◆ **Supplied records**:
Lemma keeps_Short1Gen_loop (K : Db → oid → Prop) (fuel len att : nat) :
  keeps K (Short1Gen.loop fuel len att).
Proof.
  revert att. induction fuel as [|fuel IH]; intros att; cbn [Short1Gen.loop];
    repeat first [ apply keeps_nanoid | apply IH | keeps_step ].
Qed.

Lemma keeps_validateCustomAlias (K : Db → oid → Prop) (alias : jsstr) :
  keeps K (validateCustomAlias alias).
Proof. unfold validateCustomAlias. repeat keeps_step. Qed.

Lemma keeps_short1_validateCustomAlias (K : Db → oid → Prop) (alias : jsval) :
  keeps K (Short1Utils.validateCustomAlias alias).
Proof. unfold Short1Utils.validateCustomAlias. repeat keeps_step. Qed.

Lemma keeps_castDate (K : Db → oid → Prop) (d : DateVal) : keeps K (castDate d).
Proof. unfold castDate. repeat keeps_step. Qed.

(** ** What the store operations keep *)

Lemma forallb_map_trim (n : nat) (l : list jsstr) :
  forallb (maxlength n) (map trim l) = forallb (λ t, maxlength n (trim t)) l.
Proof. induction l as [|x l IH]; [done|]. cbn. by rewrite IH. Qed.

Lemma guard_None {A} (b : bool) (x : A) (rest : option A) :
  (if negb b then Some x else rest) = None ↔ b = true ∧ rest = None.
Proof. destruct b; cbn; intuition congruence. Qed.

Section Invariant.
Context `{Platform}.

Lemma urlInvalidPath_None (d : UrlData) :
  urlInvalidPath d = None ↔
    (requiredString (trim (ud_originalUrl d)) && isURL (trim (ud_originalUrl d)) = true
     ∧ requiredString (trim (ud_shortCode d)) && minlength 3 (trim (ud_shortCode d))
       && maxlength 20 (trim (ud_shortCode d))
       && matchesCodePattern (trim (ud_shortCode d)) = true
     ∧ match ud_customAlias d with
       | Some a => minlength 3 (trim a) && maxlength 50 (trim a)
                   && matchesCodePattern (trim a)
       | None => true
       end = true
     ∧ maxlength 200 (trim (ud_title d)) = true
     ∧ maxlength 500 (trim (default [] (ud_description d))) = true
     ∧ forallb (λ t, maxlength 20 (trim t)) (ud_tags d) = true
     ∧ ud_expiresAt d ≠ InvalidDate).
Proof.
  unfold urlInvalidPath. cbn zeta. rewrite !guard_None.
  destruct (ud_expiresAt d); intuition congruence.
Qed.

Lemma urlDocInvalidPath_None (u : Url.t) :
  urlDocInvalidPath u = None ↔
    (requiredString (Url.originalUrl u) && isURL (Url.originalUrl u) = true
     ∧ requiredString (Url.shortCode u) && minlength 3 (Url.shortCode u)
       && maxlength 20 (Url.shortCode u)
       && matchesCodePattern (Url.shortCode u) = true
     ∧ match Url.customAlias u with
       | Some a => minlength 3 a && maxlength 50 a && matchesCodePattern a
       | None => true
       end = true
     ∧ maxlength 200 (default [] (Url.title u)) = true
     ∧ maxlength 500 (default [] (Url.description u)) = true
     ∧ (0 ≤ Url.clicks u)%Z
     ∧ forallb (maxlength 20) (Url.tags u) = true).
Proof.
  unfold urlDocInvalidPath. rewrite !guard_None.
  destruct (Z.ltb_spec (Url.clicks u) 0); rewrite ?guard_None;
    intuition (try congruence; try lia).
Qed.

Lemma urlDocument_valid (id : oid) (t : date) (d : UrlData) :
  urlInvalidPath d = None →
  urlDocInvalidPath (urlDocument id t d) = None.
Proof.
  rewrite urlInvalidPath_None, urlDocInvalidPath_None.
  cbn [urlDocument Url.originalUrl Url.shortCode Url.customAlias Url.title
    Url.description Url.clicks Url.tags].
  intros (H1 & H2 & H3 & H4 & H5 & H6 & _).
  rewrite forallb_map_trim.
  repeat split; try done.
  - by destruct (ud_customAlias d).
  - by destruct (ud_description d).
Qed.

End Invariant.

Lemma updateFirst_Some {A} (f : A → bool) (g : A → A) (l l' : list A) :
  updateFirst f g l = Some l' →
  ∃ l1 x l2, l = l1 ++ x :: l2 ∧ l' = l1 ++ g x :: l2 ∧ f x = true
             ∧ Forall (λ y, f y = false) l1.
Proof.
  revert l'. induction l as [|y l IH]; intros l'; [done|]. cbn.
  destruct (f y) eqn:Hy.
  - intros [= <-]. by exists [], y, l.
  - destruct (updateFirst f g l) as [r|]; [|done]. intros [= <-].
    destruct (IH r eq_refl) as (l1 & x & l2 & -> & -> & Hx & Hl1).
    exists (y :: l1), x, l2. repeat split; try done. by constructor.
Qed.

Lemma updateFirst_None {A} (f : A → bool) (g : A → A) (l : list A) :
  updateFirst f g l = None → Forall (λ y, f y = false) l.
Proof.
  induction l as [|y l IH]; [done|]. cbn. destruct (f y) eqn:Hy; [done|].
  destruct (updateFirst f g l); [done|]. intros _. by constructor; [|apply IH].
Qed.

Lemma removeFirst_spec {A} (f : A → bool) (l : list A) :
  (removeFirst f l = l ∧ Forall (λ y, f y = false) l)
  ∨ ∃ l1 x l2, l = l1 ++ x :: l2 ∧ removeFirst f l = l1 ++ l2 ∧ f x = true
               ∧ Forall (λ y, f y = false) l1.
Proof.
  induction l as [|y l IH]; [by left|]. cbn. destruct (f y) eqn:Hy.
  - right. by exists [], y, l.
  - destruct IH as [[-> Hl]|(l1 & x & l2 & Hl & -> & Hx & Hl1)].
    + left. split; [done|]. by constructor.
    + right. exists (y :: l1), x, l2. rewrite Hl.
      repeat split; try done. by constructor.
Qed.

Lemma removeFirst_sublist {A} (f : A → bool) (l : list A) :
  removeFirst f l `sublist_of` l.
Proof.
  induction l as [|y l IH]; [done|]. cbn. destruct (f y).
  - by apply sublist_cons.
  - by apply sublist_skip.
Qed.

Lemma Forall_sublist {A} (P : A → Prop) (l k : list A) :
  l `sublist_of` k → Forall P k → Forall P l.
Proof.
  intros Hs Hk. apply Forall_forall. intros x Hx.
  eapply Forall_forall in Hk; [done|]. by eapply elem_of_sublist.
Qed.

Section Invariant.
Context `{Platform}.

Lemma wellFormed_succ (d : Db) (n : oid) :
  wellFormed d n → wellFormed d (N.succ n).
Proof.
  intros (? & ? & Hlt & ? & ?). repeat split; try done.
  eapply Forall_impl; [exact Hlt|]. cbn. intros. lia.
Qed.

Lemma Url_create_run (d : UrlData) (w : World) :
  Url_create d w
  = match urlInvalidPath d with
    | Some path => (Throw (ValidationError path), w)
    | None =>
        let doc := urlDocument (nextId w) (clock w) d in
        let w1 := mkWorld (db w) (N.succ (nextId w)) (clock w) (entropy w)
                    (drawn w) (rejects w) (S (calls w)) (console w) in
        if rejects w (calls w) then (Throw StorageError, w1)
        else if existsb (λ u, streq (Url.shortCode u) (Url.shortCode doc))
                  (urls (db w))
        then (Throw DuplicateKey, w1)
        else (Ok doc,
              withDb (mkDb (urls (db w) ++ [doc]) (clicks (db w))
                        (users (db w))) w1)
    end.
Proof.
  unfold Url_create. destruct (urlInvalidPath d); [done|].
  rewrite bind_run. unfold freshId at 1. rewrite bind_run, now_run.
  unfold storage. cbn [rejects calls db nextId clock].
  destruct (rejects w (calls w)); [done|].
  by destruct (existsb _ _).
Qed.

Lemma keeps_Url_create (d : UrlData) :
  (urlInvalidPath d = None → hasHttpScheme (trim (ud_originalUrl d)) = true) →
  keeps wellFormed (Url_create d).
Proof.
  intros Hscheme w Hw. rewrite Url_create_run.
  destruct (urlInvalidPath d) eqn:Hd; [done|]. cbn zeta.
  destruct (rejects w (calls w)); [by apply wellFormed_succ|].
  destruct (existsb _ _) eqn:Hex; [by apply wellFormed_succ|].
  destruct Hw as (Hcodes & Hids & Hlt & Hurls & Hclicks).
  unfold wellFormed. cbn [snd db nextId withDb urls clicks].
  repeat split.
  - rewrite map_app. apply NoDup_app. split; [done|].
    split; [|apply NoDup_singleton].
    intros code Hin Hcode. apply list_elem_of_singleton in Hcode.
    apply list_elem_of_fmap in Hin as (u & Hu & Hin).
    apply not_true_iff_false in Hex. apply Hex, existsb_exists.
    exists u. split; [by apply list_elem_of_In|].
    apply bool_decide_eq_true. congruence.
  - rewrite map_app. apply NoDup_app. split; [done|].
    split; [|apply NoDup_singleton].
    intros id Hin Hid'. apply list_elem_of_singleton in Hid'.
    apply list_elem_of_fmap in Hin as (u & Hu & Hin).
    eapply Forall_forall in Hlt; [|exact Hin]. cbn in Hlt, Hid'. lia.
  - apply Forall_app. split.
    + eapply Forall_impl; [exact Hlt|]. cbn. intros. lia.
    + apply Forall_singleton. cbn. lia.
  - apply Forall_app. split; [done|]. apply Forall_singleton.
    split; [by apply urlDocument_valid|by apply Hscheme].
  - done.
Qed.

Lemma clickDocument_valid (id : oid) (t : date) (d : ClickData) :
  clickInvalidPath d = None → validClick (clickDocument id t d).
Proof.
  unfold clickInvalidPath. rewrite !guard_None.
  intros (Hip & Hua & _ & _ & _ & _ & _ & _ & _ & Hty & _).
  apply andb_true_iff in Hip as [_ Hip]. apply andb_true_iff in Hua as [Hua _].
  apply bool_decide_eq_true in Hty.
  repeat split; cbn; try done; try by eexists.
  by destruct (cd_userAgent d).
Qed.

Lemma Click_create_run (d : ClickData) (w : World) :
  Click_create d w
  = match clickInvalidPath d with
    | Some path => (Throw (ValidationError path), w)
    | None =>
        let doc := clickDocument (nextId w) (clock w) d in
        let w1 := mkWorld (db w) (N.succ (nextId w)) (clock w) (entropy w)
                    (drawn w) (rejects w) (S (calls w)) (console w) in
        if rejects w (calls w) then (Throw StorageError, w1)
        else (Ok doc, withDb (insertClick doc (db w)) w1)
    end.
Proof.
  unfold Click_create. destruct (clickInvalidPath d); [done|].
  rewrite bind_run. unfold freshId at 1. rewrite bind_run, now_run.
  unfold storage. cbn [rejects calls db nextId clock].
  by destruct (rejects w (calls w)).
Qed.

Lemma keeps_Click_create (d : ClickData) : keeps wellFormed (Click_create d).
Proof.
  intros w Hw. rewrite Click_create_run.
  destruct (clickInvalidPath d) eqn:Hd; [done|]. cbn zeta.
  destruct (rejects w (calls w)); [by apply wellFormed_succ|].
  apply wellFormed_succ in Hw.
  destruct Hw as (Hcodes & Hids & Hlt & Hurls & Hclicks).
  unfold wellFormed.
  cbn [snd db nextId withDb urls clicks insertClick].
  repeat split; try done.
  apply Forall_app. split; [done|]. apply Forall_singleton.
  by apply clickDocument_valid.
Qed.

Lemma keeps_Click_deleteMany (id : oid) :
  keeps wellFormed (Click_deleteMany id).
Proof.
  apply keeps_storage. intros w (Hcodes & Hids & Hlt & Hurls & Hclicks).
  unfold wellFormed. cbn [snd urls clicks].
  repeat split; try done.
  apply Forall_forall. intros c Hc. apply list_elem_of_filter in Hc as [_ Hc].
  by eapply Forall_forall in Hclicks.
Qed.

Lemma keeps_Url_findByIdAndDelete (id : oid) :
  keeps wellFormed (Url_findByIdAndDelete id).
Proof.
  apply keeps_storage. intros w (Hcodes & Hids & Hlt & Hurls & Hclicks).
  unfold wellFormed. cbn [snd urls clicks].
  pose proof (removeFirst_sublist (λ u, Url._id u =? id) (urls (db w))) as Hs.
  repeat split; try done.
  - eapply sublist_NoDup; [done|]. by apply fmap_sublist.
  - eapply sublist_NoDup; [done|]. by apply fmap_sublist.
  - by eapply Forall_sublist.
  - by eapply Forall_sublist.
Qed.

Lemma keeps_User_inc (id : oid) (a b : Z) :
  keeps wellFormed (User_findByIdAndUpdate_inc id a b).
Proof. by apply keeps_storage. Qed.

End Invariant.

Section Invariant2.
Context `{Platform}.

==

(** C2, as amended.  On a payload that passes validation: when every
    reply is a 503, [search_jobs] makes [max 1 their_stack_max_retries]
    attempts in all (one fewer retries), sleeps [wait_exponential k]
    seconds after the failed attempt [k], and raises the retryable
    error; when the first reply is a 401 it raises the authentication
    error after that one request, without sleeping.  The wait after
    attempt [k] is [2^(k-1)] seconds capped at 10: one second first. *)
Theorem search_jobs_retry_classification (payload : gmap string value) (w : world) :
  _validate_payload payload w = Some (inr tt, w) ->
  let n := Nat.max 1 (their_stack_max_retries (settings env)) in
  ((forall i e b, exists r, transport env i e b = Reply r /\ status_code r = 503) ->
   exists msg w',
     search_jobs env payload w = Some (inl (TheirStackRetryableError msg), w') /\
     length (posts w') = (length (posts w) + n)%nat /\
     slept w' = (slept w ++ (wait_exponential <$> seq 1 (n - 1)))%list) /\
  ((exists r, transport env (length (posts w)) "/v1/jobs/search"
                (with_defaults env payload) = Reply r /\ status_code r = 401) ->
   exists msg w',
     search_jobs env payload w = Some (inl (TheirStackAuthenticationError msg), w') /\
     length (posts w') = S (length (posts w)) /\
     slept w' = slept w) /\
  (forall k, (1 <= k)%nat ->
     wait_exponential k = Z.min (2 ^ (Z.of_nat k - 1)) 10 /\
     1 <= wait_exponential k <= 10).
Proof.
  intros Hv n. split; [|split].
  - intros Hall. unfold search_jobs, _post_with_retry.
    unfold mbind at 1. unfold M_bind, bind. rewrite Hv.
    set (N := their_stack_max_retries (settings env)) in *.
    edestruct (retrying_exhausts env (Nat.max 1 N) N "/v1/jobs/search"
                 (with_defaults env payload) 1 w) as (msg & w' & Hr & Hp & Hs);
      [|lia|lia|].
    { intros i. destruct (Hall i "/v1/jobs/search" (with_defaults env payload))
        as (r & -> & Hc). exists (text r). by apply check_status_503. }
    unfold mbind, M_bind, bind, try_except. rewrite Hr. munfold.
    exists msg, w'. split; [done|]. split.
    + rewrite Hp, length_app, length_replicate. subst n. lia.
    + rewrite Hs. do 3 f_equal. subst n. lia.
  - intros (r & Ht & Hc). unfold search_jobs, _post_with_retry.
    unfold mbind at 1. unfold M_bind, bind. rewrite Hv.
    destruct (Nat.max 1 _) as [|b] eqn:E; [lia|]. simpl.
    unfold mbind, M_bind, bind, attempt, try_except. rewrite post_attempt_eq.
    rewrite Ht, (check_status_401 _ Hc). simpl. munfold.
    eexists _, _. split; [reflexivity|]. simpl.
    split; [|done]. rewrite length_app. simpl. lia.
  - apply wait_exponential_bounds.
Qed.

--

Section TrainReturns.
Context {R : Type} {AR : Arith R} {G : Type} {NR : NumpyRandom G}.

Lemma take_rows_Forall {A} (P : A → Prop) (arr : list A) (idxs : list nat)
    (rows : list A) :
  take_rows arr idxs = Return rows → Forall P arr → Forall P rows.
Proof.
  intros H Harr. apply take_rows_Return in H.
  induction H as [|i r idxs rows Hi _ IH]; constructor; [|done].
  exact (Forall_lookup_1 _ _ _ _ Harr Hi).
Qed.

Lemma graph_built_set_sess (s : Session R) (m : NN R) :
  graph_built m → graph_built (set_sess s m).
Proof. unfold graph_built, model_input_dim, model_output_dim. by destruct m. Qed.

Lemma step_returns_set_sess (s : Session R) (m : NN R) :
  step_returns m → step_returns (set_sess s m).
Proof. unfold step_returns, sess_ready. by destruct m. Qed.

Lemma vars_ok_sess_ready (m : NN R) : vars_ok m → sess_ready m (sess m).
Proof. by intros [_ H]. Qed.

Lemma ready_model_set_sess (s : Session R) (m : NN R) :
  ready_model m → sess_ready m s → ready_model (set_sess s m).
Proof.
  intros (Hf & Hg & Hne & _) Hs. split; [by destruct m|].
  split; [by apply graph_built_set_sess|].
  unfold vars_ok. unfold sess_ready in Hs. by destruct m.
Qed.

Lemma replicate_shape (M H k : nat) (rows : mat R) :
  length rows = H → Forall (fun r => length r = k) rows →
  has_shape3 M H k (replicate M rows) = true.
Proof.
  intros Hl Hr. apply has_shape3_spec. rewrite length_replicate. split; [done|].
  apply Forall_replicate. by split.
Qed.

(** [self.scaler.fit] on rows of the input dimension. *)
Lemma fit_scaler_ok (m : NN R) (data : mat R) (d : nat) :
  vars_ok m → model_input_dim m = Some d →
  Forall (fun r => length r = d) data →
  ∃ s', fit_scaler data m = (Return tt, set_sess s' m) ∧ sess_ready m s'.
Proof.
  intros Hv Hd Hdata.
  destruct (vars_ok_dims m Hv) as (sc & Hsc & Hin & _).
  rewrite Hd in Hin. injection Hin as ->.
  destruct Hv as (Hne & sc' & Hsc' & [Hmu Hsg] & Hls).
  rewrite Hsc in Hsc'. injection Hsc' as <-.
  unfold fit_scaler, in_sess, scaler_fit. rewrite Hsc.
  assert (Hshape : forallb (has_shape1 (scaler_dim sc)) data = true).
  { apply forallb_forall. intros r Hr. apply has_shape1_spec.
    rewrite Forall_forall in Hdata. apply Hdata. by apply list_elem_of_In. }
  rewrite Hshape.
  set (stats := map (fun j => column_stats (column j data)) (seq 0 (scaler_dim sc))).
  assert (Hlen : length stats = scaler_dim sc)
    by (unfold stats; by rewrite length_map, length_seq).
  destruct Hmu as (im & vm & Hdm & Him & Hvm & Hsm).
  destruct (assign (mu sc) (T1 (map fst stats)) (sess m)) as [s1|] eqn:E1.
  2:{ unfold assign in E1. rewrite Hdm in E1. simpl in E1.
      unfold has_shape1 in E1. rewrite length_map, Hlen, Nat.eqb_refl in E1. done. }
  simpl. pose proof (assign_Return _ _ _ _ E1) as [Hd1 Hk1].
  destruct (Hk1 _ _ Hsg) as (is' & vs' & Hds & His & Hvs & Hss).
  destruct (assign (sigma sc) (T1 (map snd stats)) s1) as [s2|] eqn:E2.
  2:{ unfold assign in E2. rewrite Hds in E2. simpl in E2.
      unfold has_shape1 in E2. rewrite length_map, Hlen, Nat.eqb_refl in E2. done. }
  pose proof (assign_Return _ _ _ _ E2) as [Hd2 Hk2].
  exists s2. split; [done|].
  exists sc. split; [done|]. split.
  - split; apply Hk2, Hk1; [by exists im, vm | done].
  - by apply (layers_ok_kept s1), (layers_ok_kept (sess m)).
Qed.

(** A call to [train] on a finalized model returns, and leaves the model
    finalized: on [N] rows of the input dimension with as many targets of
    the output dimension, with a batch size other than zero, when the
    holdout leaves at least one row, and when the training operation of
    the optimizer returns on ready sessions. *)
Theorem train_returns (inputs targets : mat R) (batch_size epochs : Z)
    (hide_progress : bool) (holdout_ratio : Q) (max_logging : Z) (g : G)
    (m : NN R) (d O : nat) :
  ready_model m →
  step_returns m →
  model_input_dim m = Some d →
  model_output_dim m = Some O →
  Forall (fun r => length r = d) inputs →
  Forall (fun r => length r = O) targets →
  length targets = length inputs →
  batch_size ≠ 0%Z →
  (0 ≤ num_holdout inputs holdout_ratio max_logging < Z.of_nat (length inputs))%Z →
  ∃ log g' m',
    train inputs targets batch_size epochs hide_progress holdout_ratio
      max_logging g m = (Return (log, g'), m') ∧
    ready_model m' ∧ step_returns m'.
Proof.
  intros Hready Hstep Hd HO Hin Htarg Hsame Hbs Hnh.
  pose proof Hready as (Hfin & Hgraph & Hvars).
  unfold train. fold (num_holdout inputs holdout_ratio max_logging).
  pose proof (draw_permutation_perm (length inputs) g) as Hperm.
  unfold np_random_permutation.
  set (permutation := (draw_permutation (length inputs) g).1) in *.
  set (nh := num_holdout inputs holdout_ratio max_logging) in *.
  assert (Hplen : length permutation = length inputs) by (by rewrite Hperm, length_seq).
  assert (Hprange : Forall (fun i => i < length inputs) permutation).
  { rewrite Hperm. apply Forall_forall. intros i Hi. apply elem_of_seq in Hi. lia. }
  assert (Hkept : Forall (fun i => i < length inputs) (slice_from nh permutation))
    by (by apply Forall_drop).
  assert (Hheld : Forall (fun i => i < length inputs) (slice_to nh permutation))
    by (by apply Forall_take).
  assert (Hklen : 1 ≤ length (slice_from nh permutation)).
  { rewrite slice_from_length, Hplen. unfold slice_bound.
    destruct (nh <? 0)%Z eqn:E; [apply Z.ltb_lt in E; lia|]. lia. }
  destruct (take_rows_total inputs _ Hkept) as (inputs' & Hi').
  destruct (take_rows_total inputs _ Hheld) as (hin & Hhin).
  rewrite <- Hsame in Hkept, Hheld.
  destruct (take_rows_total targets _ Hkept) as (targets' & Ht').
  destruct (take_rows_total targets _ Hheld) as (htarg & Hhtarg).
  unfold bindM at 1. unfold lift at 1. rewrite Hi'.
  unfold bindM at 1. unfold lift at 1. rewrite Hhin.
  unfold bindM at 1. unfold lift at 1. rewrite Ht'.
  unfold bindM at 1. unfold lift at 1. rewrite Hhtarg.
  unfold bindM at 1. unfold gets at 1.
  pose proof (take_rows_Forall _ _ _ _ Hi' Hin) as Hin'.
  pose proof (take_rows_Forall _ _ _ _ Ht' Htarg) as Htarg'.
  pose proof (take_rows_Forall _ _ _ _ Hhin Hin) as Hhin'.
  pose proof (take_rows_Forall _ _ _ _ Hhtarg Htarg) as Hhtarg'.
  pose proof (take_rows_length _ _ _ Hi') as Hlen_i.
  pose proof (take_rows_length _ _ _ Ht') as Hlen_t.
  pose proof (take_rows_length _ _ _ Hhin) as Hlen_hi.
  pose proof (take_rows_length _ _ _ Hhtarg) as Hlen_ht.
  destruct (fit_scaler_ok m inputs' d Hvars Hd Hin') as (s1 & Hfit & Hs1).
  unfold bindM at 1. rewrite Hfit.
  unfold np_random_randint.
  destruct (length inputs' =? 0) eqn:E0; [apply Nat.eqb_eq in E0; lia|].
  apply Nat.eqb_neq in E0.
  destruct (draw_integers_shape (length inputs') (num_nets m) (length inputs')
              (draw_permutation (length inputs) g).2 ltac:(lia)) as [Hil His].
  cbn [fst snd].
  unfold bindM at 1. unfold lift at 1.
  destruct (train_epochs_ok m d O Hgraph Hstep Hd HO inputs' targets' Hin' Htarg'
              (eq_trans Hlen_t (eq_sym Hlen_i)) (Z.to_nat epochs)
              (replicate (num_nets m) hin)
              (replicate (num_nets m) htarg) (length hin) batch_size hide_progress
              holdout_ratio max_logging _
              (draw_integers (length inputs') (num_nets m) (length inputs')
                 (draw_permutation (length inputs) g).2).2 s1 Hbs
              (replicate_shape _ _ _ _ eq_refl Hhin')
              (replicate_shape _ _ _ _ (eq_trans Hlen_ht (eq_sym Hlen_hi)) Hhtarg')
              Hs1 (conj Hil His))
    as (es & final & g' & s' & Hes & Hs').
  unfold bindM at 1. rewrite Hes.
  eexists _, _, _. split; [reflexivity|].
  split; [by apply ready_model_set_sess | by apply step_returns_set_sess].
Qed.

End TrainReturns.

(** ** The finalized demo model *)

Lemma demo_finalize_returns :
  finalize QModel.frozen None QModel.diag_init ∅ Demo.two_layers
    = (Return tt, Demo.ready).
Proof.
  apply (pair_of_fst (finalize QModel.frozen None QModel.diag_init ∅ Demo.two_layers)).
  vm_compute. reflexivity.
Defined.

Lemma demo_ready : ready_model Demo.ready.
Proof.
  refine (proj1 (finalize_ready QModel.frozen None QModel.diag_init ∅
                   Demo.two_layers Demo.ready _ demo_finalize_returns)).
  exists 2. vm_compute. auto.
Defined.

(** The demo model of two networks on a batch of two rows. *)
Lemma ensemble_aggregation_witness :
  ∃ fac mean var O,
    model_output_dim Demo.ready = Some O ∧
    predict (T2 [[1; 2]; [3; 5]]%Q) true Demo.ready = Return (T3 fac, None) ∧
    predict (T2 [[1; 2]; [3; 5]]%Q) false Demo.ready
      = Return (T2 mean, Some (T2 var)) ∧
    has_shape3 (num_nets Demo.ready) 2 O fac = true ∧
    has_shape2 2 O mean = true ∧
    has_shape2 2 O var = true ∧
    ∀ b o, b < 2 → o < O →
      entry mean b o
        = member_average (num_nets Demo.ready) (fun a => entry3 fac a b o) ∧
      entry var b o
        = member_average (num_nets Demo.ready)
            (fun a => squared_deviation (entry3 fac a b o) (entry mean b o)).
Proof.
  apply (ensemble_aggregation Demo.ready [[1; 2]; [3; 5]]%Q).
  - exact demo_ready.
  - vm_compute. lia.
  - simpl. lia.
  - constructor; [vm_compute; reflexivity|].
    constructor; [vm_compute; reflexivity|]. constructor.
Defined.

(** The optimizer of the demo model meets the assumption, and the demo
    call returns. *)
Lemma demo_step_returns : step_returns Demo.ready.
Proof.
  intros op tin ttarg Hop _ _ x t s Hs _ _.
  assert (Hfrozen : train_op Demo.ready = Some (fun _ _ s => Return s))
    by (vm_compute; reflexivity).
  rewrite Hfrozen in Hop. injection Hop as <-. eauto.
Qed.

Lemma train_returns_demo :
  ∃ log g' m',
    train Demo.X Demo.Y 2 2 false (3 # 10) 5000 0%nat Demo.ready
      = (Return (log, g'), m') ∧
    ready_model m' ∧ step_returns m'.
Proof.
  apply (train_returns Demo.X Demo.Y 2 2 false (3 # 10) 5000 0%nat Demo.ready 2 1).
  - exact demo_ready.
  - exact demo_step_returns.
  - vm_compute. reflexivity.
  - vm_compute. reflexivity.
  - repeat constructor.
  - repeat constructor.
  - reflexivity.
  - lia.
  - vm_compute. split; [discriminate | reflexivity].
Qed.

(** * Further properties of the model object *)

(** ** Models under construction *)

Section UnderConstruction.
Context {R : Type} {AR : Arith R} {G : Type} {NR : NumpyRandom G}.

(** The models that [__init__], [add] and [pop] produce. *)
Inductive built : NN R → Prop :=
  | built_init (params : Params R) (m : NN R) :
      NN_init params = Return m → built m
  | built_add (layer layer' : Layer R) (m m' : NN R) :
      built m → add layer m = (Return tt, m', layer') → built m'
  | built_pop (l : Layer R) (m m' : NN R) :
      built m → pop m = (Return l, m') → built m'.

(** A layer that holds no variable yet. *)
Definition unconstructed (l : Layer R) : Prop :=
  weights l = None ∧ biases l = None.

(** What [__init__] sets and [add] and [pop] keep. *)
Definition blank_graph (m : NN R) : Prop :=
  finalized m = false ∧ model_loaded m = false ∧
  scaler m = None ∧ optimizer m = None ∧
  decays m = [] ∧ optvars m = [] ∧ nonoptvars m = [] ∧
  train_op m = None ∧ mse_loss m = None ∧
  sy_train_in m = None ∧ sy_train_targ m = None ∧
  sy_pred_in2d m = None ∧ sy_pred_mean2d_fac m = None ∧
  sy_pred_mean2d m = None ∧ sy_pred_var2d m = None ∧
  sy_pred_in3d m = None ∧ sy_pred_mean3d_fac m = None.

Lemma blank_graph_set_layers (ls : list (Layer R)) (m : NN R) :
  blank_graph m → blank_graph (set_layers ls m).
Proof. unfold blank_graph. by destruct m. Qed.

◆ **Assigned task**: Given the records above, return exactly the lines starting at the line containing "clickInvalidPath d = None" and ending at the line containing "unfold Click_create. destruct", including both.

◆ **Output for this exercise**:
  clickInvalidPath d = None → validClick (clickDocument id t d).
Proof.
  unfold clickInvalidPath. rewrite !guard_None.
  intros (Hip & Hua & _ & _ & _ & _ & _ & _ & _ & Hty & _).
  apply andb_true_iff in Hip as [_ Hip]. apply andb_true_iff in Hua as [Hua _].
  apply bool_decide_eq_true in Hty.
  repeat split; cbn; try done; try by eexists.
  by destruct (cd_userAgent d).
Qed.

Lemma Click_create_run (d : ClickData) (w : World) :
  Click_create d w
  = match clickInvalidPath d with
    | Some path => (Throw (ValidationError path), w)
    | None =>
        let doc := clickDocument (nextId w) (clock w) d in
        let w1 := mkWorld (db w) (N.succ (nextId w)) (clock w) (entropy w)
                    (drawn w) (rejects w) (S (calls w)) (console w) in
        if rejects w (calls w) then (Throw StorageError, w1)
        else (Ok doc, withDb (insertClick doc (db w)) w1)
    end.
Proof.
  unfold Click_create. destruct (clickInvalidPath d); [done|].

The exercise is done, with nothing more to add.